On a parfois du mal à se représenter ce qui apparait ici, avec le temps et l’indispensable recul historique, comme une saine évidence. La place qu’occupe désormais Pink Floyd dans la Pop Culture ; par Pop Culture il faut entendre l’ensemble des domaines la définissant, cinéma, mode, BD – aux côtés des Star Wars, Indiana Jones, Marvel et DC Comics etc. Leurs quelques gros succès planétaires (Dark Side of the Moon, Wish You Were Here, The Wall) ne sont pas les seuls arguments qui tournent chez nous, critiques rock, professionnels ou amateurs. Pink Floyd incarne cette figure de proue du rock, pas tant psychédélique, mais cosmique non seulement en Angleterre, cela va sans dire, mais aussi et surtout en Europe. Et évidemment en Allemagne. Sans le Floyd, pas de Amon Düül II, pas de Tangerine Dream. Pas de krautrock. Il est une formation appartenant à ce genre si prestigieux de nos jours, certes moins connue, dont le nom en dit long sur cette influence majeure : Nektar. 

L’histoire du groupe autant que leur musique est hallucinante ! Le groupe se forme à Hambourg à la toute fin des sixties, en cette année pivot de 1969. Hambourg, ville qui aura vu passer de prestigieux grands frères : les Beatles. Car les cinq musiciens qui le composent, partagent un point commun avec les Fabs : ils sont tous anglais ! Malgré tout, ils décident de se fondre dans la scène locale, allant jusqu’à opter pour un patronyme dont la graphie se veut rigoureusement allemande : Nektar au lieu de Nectar. Ils se font signer par un label indépendant du coin, Bellaphon, et file à Cologne enregistrer leur premier album : Journey To The Centre Of The Eye. Ce dernier n’aura pas obtenu les faveurs d’une sortie en Perfide Albion d’où son caractère collector. Pour une fois, la réputation est méritée. Prelude, qui l’ouvre en toute logique, convoque donc, comme cité plus haut, les fantômes de Pink Floyd et les mânes des années 1967-1969. Empruntant ses sonorités à Astronomy Domine (versions studio et live) et à Saucerful of Secrets, ce dernier embraye rapidement sur Astronauts Nightmare. Il faut dire que l’album n’est qu’une longue chanson de quarante-trois minutes racontant vaguement le périple stellaire et mystique d’un astronaute kidnappé par des extraterrestres, une sorte de crossover entre Major Tom et Rencontre du Troisième Type. Ce n’est pas ce vernis conceptuel qui nous intéresse ici, mais bien la musique totalement trippante proposant en 1971 – date de publication de l’œuvre – un flashback musical plein de guitares abrasives et de lignes de claviers farfisées. Alternant moments paisibles et explosions acides, Netkar revisite donc en deux faces et un voyage, cette série d’albums gravés par le mythique quatuor londonien qui devait préparer le terrain et la piste de décollage aux grandes œuvres des seventies. Ainsi, Nektar ne manque pas de toiser de près des enregistrements comme More – BO du film dont le jeune premier, Klaus Grünberg, est allemand –, voire même le deuxième disque de Ummagumma. Les treize titres, souvent très courts – seules deux compositions dépassent la barre des six minutes – entretiennent le flou quant à la proximité musicale. 

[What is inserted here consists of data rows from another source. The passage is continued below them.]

(** Modelled from the spec: adding a pending annotation (base writer). *)
Definition addAnnotation (a : string) : M unit :=
  modify (fun w => set_annotations (annotations w ++ [a]) w).

Definition writeSymbolToken (s : string) : M unit :=
  modify (emit (symbolTokenBytes s)).

Definition _writeNull (type : IonType) : M unit :=
  modify (emit (nullBytes type)).

(** *** The methods of [PrettyTextWriter] *)

Definition writePrettyNewLine (incrementValue : Z) : M unit :=
  modify (fun w => set_indentCount (indentCount w + incrementValue) w) ;;
  w <- gets id ;;
  when ((0 <? indentSize w) && ltb_num (depth w) (prettify_depth w))
    (writeByte LINE_FEED).

Definition writePrettyIndent (incrementValue : Z) : M unit :=
  modify (fun w => set_indentCount (indentCount w + incrementValue) w) ;;
  w <- gets id ;;
  when ((0 <? indentSize w) && ltb_num (depth w) (prettify_depth w))
    (modify (emit (repeat SPACE (Z.to_nat (indentCount w * indentSize w))))).

(** [containerType && containerType !== IonTypes.STRUCT] *)
Definition isSequence (t : option IonType) : bool :=
  match t with
  | Some STRUCT => false
  | Some _ => true
  | None => false
  end.

Definition writePrettyValue : M unit :=
  w <- gets id ;;
  if 0 <? depth w then
    c <- currentContainer ;;
    when (isSequence (containerType c)) (writePrettyIndent 0)
  else ret tt.

Definition handleSeparator : M unit :=
  w <- gets id ;;
  c <- currentContainer ;;
  if depth w =? 0 then
    if clean c then setCurrentContainer (set_clean false)
    else writeByte LINE_FEED
  else
    if clean c then setCurrentContainer (set_clean false)
    else
      match containerType c with
      | Some LIST =>
          writeByte COMMA ;;
          when (ltb_num (depth w) (prettify_depth w)) (writePrettyNewLine 0)
      | Some SEXP =>
          writeByte SPACE ;;
          when (ltb_num (depth w) (prettify_depth w)) (writePrettyNewLine 0)
      | _ => ret tt
      end.

Definition writeFieldName (fieldName : string) : M unit :=
  c <- currentContainer ;;
  if negb (isSTRUCT (containerType c)) then
    throw (Error "Cannot write field name outside of a struct")
  else if negb (isSTRUCT_FIELD (state c)) then
    throw (Error "Expecting a struct value")
  else
    when (negb (clean c))
      (writeByte COMMA ;; writePrettyNewLine 0) ;;
    writePrettyIndent 0 ;;
    writeSymbolToken fieldName ;;
    writeByte COLON ;;
    writeByte SPACE ;;
    setCurrentContainer (set_state VALUE).

(** [type] is [None] for [undefined] or [null]. *)
Definition writeNull (type : option IonType) : M unit :=
  let type := match type with Some t => t | None => NULL end in
  handleSeparator ;;
  writePrettyValue ;;
  writeAnnotations ;;
  _writeNull type ;;
  c <- currentContainer ;;
  when (isSTRUCT (containerType c))
    (setCurrentContainer (set_state STRUCT_FIELD)).

Definition stepOut : M unit :=
  popped <- popContext ;;
  match popped with
  | None => throw (Error "Can't step out when not in a container")
  | Some currentContainer =>
      match containerType currentContainer with
      | None => throw (Error "Can't step out when not in a container")
      | Some ty =>
          if isSTRUCT (Some ty) && isVALUE (state currentContainer) then
            throw (Error "Expecting a struct value")
          else
            w <- gets id ;;
            when (ltb_num (depth w) (num_pred (prettify_depth w)))
              (when (negb (clean currentContainer)) (writePrettyNewLine 0) ;;
               writePrettyIndent (-1)) ;;
            match ty with
            | LIST => writeByte RIGHT_BRACKET
            | SEXP => writeByte RIGHT_PARENTHESIS
            | STRUCT => writeByte RIGHT_BRACE
            | _ => throw (Error "Unexpected container type")
            end
      end
  end.

(** [value] is [None] for [null]; [serialize] writes the payload bytes. *)
Definition _serializeValue {T : Type} (type : IonType) (value : option T)
    (serialize : T -> list ascii) : M unit :=
  c <- currentContainer ;;
  if isSTRUCT_FIELD (state c) then
    throw (Error "Expecting a struct field")
  else
    match value with
    | None => writeNull (Some type)
    | Some v =>
        handleSeparator ;;
        writePrettyValue ;;
        writeAnnotations ;;
        modify (emit (serialize v)) ;;
        c <- currentContainer ;;
        when (isSTRUCT (containerType c))
          (setCurrentContainer (set_state STRUCT_FIELD))
    end.

Definition writeContainer (type : IonType) (openingCharacter : ascii)
  : M unit :=
  c <- currentContainer ;;
  when (isSTRUCT (containerType c) && isVALUE (state c))
    (setCurrentContainer (set_state STRUCT_FIELD)) ;;
  handleSeparator ;;
  writePrettyValue ;;
  writeAnnotations ;;
  writeByte openingCharacter ;;
  w <- gets id ;;
  when (ltb_num (depth w) (num_pred (prettify_depth w)))
    (writePrettyNewLine 1) ;;
  _stepIn type.

(** *** Sequences of calls *)

Inductive op : Type :=
| WriteFieldName (fieldName : string)
| WriteNull (type : option IonType)
| SerializeValue {T : Type} (type : IonType) (value : option T)
    (serialize : T -> list ascii)
| WriteContainer (type : IonType) (openingCharacter : ascii)
| StepOut
| AddAnnotation (a : string).

Definition step (o : op) : M unit :=
  match o with
  | WriteFieldName f => writeFieldName f
  | WriteNull t => writeNull t
  | SerializeValue t v s => _serializeValue t v s
  | WriteContainer t c => writeContainer t c
  | StepOut => stepOut
  | AddAnnotation a => addAnnotation a
  end.

(** The calls are made in order; the first one that throws ends the run. *)
Fixpoint run (ops : list op) : M unit :=
  match ops with
  | [] => ret tt
  | o :: rest => step o ;; run rest
  end.

End Writer.

(** ** Concrete raw serializers for the scenarios

    Modelled from the spec: the raw text of tokens belongs to the base
    writer; in the scenarios a symbol token is written as its characters
    and a null as [null] or [null.<type>], the forms of Ion text. *)
Definition typeName (t : IonType) : string :=
  match t with
  | NULL => "null" | BOOL => "bool" | INT => "int" | FLOAT => "float"
  | DECIMAL => "decimal" | TIMESTAMP => "timestamp" | SYMBOL => "symbol"
  | STRING => "string" | CLOB => "clob" | BLOB => "blob" | LIST => "list"
  | SEXP => "sexp" | STRUCT => "struct"
  end.

#[export] Instance plainText : RawSerializers := {|
  symbolTokenBytes := list_ascii_of_string;
  nullBytes t :=
    match t with
    | NULL => list_ascii_of_string "null"
    | _ => list_ascii_of_string ("null." ++ typeName t)%string
    end
|}.

(** Calls of the public API used in the scenarios. *)
Definition writeInt (text : string) : op :=
  SerializeValue INT (Some text) list_ascii_of_string.
Definition openList : op := WriteContainer LIST LEFT_BRACKET.
Definition openSexp : op := WriteContainer SEXP LEFT_PARENTHESIS.
Definition openStruct : op := WriteContainer STRUCT LEFT_BRACE.

(** The outcome of a run and the bytes it has written. *)
Definition outcome (r : (exn + unit) * PrettyTextWriter) : exn + unit := fst r.

Definition written (r : (exn + unit) * PrettyTextWriter) : list ascii :=
  writeable (snd r).

(** A text given line by line. *)
Fixpoint lines (l : list string) : list ascii :=
  match l with
  | [] => []
  | [s] => list_ascii_of_string s
  | s :: rest => list_ascii_of_string s ++ LINE_FEED :: lines rest
  end.

(** ** Closed forms of the emitted bytes *)

Section Bytes.
Context {raw : RawSerializers}.

(** The guard of both indentation helpers. *)
Definition prettyOn (w : PrettyTextWriter) : bool :=
  (0 <? indentSize w) && ltb_num (depth w) (prettify_depth w).

Definition newLineBytes (w : PrettyTextWriter) : list ascii :=
  if prettyOn w then [LINE_FEED] else [].

Definition indentBytes (w : PrettyTextWriter) (n : Z) : list ascii :=
  if prettyOn w then repeat SPACE (Z.to_nat (n * indentSize w)) else [].

Definition separatorBytes (w : PrettyTextWriter) : list ascii :=
  match containerContext w with
  | [] => []
  | c :: _ =>
      if clean c then []
      else if depth w =? 0 then [LINE_FEED]
      else match containerType c with
           | Some LIST => COMMA :: newLineBytes w
           | Some SEXP => SPACE :: newLineBytes w
           | _ => []
           end
  end.

Definition valueIndentBytes (w : PrettyTextWriter) : list ascii :=
  match containerContext w with
  | [] => []
  | c :: _ =>
      if (0 <? depth w) && isSequence (containerType c)
      then indentBytes w (indentCount w) else []
  end.

(** What [handleSeparator; writePrettyValue; writeAnnotations] write. *)
Definition preambleBytes (w : PrettyTextWriter) : list ascii :=
  separatorBytes w ++ valueIndentBytes w ++ annotationBytes (annotations w).

(** A frame after one of its children has been written. *)
Definition afterValue (c : Context) : Context :=
  {| state := if isSTRUCT (containerType c) then STRUCT_FIELD else state c;
     clean := false;
     containerType := containerType c |}.

(** The closing delimiter [stepOut] writes for a container type. *)
Definition closingDelimiter (t : IonType) : option ascii :=
  match t with
  | LIST => Some RIGHT_BRACKET
  | SEXP => Some RIGHT_PARENTHESIS
  | STRUCT => Some RIGHT_BRACE
  | _ => None
  end.

(** What [stepOut] writes before the closing delimiter of the popped
    frame [c], in the writer [w] whose stack has been popped. *)
Definition closingLayoutBytes (c : Context) (w : PrettyTextWriter)
  : list ascii :=
  if ltb_num (depth w) (num_pred (prettify_depth w)) then
    (if clean c then [] else newLineBytes w)
    ++ indentBytes w (indentCount w - 1)
  else [].
End Bytes.

(** ** What the specification says, in its own words *)

Section Specification.
Context {raw : RawSerializers}.

Definition isContainer (c : Context) : bool :=
  match containerType c with Some _ => true | None => false end.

Le détail le plus frappant tient surtout au fait que le groupe tente de brouiller constamment les pistes de leurs racines. Les voix, quand elles interviennent, sont bien souvent trafiquées. La musique, quant à elle, déjoue les codes habituels de la pop. Pas de songwriting au sens traditonnel du terme mais des jams métronomiques bien dans la mouvance des formations avec lesquelles Nektar partage l’affiche, si l’on ose dire. Pas d’élégance britannique mais la folie, menaçant de surgir à chaque instant. Il y a bien sur la fin une certaine forme de fantaisie britannique (Pupil Of The Eye) mais la Kosmische Musik, même dans ses accents les plus apocalyptiques, reprend très vite ses droits, notamment sur le grand final de Death Of The Mind dont la construction fait aussi penser à VdGG. 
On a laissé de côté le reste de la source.